→ What to do: Bring together all lines of the material below that contain the string "Some".

→ Data extract:
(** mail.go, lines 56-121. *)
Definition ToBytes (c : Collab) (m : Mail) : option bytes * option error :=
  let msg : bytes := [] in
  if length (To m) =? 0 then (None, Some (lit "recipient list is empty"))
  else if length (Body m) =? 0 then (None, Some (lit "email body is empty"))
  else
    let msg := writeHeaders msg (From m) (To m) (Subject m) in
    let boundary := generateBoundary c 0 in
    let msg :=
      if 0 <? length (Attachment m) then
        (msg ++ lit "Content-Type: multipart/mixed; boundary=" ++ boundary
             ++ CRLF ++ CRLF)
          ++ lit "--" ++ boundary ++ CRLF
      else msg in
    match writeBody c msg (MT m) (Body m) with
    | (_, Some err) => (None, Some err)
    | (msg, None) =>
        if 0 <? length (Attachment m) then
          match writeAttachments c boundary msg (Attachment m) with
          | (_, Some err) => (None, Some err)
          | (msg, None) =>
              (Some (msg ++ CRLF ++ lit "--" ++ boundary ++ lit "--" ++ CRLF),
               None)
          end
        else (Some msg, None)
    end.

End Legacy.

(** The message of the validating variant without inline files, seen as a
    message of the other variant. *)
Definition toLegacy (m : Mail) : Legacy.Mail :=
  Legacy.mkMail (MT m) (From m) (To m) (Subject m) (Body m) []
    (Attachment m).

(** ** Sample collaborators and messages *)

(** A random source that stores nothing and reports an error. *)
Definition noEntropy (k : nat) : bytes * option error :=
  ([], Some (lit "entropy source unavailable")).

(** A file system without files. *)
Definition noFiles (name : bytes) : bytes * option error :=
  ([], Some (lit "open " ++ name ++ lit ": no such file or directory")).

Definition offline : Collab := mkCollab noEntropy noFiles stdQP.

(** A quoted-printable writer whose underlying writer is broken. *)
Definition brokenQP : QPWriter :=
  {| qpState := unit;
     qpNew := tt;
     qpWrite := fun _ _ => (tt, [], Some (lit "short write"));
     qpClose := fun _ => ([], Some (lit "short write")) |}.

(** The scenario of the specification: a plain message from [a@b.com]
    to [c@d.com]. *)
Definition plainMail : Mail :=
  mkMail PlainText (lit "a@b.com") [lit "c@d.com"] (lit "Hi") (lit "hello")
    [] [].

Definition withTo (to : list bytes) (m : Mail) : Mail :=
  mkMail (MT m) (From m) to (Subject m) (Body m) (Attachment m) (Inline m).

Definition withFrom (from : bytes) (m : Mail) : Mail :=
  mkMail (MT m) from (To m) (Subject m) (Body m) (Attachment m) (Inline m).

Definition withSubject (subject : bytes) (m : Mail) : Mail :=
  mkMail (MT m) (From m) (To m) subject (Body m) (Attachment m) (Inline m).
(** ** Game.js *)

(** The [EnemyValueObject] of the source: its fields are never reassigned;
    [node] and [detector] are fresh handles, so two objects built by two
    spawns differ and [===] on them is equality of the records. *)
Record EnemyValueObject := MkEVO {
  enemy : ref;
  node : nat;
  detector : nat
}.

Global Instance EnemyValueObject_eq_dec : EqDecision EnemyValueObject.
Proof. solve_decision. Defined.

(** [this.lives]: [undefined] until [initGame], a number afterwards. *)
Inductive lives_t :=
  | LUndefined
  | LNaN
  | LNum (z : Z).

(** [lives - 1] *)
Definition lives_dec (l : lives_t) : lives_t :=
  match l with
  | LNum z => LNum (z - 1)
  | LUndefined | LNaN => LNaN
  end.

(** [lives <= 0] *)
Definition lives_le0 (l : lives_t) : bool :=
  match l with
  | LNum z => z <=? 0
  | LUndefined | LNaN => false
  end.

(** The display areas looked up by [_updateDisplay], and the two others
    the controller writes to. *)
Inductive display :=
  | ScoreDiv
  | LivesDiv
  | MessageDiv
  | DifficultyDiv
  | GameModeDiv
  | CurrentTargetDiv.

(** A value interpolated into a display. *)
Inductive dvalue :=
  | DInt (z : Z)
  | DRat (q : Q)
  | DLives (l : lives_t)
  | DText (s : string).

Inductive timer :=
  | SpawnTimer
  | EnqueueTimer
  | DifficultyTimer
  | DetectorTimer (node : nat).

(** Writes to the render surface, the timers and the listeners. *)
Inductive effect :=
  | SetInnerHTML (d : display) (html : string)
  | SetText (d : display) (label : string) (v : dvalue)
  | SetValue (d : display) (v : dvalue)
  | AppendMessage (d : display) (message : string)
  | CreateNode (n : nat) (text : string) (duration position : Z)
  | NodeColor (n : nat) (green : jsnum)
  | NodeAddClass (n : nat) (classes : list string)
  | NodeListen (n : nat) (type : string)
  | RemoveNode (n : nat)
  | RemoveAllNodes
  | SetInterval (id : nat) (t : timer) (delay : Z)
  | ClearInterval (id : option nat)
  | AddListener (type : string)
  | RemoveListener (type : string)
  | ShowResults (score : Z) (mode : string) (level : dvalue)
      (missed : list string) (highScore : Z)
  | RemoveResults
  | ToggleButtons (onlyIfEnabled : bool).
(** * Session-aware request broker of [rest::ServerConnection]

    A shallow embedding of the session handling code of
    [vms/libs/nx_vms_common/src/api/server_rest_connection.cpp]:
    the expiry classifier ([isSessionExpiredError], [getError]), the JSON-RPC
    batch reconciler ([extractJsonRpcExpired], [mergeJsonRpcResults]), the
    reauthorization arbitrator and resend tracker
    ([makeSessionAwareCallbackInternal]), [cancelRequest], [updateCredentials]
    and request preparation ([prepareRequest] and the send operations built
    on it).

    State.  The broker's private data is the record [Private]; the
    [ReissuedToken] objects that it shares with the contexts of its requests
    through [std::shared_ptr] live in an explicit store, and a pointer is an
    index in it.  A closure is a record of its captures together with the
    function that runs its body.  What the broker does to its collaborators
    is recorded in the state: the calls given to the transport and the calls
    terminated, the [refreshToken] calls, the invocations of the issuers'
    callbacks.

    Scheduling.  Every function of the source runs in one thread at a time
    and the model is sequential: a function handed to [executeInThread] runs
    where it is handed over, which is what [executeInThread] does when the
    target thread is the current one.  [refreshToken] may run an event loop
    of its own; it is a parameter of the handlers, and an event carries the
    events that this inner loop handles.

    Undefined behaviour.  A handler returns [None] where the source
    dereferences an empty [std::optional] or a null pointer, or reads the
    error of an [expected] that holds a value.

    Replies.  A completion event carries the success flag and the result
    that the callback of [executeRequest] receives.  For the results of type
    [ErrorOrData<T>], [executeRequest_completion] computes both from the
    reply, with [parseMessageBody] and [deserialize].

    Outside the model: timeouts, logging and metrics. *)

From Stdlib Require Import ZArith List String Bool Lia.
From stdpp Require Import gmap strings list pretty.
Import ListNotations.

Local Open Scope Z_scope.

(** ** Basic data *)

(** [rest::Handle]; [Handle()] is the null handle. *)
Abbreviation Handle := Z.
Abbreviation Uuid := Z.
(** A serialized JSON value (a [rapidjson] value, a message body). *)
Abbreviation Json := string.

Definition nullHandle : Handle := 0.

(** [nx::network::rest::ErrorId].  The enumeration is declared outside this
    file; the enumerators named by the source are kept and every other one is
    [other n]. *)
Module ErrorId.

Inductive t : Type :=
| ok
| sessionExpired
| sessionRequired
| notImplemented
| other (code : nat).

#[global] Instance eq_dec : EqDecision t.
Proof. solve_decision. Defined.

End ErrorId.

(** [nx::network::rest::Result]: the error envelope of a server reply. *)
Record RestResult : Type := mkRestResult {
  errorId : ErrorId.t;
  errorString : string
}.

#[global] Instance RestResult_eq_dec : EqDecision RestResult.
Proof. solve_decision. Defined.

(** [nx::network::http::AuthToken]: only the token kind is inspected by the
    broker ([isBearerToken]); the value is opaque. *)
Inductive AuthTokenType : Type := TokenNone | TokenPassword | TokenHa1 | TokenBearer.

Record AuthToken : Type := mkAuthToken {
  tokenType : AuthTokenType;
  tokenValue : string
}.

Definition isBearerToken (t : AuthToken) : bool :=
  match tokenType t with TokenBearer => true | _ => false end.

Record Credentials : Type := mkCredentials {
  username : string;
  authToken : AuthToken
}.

→ Response to the task:
  if length (To m) =? 0 then (None, Some (lit "recipient list is empty"))
  else if length (Body m) =? 0 then (None, Some (lit "email body is empty"))
    | (_, Some err) => (None, Some err)
          | (_, Some err) => (None, Some err)
              (Some (msg ++ CRLF ++ lit "--" ++ boundary ++ lit "--" ++ CRLF),
        else (Some msg, None)
  ([], Some (lit "entropy source unavailable")).
  ([], Some (lit "open " ++ name ++ lit ": no such file or directory")).
     qpWrite := fun _ _ => (tt, [], Some (lit "short write"));
     qpClose := fun _ => ([], Some (lit "short write")) |}.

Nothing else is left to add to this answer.